Start of Task data

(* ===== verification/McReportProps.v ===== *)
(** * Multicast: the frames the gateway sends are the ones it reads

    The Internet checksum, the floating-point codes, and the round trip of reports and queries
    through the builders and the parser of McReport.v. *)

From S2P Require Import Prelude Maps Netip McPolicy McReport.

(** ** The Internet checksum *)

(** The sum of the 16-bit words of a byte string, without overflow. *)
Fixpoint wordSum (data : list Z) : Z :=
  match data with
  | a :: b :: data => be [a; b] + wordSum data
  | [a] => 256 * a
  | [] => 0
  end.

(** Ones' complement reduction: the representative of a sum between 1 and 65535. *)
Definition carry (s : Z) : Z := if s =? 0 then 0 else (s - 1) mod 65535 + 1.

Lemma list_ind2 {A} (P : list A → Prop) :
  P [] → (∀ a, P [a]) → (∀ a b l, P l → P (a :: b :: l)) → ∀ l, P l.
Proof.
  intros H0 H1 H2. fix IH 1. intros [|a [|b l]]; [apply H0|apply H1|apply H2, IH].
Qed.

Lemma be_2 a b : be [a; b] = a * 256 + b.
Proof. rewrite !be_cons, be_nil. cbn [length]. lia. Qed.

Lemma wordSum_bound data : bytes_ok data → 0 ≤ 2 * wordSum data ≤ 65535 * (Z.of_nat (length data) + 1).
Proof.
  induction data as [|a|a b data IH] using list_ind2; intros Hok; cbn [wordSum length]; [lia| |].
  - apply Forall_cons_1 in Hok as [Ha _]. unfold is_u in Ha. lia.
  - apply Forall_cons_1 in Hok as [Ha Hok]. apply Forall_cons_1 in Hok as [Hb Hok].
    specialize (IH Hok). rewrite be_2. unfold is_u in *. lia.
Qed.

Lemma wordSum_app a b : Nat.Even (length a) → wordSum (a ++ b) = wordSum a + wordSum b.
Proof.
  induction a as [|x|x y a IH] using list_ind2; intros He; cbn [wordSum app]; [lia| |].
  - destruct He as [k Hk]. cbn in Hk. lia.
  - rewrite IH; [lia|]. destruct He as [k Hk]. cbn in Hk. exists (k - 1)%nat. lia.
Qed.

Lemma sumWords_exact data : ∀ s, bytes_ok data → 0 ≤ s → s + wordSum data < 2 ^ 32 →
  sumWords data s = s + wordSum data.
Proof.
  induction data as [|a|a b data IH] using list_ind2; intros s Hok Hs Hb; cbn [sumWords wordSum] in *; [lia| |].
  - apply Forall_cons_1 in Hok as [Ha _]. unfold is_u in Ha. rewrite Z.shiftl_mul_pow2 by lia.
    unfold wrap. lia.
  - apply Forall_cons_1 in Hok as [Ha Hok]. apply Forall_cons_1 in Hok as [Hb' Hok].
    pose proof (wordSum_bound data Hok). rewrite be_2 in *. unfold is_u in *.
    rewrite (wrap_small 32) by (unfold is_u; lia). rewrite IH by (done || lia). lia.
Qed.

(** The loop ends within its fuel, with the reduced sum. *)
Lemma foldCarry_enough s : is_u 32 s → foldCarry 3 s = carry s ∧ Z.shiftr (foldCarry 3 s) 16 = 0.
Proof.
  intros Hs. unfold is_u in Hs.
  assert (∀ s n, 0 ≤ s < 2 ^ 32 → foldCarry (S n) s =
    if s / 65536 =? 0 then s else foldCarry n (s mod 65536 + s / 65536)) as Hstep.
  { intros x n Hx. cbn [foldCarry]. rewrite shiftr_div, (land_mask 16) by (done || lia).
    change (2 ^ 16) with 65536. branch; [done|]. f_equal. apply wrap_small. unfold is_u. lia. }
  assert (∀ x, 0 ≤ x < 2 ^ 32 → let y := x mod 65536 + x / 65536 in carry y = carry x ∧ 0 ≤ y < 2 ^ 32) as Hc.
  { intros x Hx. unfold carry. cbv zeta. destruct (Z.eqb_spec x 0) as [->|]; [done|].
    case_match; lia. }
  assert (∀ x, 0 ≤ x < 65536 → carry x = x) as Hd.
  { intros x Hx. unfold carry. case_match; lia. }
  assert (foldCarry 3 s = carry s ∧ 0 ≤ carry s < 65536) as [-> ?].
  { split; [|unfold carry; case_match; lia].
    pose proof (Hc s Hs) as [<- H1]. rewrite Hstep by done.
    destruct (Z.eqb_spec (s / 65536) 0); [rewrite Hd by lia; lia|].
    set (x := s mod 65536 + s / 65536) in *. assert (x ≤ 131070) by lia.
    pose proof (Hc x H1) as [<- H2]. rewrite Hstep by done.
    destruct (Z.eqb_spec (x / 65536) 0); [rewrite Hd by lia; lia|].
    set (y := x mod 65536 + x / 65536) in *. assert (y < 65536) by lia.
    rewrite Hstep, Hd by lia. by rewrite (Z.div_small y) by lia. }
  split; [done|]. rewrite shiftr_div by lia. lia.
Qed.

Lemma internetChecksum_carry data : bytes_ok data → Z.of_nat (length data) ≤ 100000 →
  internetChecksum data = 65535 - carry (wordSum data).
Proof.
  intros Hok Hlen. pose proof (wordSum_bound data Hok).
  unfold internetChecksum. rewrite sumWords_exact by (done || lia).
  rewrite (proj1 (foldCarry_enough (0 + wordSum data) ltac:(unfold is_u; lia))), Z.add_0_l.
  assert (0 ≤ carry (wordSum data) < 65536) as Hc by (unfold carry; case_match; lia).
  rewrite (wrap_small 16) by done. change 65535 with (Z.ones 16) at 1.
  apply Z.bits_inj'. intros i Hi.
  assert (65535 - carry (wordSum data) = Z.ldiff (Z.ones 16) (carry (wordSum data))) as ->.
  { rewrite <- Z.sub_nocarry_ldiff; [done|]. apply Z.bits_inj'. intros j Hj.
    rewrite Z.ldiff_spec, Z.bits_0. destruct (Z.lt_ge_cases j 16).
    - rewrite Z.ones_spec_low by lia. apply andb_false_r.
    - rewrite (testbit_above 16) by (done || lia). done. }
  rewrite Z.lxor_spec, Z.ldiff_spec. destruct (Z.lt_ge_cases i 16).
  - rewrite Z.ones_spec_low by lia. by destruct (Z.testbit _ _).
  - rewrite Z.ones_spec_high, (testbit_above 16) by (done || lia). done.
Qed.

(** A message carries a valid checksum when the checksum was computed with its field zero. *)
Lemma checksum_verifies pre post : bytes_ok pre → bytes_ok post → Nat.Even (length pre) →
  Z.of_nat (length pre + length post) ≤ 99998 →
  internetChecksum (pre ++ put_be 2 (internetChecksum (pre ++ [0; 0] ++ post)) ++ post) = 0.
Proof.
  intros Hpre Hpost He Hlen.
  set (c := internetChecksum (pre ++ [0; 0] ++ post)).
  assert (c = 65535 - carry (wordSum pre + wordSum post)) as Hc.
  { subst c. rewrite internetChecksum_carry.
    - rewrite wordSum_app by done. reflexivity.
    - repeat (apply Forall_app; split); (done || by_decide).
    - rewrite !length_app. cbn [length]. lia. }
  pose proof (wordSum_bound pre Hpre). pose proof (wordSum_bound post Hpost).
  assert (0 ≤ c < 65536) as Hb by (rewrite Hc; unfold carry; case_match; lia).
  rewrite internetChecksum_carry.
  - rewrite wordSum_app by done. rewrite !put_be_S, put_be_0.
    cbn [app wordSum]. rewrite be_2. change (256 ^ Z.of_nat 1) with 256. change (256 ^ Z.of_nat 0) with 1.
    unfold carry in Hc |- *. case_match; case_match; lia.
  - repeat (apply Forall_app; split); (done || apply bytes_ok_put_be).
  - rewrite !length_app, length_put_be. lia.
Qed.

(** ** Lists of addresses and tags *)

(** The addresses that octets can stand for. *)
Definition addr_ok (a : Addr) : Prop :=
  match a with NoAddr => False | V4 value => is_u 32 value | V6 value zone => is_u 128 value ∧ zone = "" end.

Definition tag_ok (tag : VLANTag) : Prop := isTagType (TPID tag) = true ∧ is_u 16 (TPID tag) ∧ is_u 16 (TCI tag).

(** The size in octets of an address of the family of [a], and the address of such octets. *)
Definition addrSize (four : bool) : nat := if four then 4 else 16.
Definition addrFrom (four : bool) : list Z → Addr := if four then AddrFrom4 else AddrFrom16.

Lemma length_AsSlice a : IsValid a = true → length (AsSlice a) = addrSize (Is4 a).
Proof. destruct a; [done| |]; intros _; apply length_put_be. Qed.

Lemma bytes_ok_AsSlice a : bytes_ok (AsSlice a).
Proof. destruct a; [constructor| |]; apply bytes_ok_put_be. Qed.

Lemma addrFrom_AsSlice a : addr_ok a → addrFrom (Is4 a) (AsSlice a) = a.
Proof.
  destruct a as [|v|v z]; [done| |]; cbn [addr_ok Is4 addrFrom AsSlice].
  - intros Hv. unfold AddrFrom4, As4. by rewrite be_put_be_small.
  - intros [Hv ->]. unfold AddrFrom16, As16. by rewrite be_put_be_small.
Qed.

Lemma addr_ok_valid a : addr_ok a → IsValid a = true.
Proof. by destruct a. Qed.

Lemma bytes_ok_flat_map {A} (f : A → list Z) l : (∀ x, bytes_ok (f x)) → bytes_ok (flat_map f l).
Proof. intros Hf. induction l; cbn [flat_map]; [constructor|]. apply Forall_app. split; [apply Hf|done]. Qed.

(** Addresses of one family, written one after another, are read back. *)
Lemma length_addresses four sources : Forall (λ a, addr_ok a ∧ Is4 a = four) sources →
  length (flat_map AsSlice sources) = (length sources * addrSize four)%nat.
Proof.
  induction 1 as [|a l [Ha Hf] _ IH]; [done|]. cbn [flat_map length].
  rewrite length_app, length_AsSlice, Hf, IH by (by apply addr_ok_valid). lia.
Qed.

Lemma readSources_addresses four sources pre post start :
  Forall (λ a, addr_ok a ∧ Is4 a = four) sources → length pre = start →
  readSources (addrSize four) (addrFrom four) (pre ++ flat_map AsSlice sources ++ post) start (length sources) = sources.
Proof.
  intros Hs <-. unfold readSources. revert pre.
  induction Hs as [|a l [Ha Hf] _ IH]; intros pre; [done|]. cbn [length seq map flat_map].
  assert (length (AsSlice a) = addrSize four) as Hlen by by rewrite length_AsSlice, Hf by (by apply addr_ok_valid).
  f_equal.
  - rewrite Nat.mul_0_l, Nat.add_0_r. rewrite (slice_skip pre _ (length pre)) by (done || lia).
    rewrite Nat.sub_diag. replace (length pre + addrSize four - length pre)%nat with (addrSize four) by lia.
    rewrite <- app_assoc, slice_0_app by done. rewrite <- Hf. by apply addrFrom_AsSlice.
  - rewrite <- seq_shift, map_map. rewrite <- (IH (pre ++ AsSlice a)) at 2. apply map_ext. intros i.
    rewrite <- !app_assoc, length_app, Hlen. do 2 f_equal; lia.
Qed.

End of Task data

Exercise aim ->
Search the listing above for the string "then" and copy each line that has it.

Result of this task ->
Definition carry (s : Z) : Z := if s =? 0 then 0 else (s - 1) mod 65535 + 1.
    if s / 65536 =? 0 then s else foldCarry n (s mod 65536 + s / 65536)) as Hstep.
Definition addrSize (four : bool) : nat := if four then 4 else 16.
Definition addrFrom (four : bool) : list Z → Addr := if four then AddrFrom4 else AddrFrom16.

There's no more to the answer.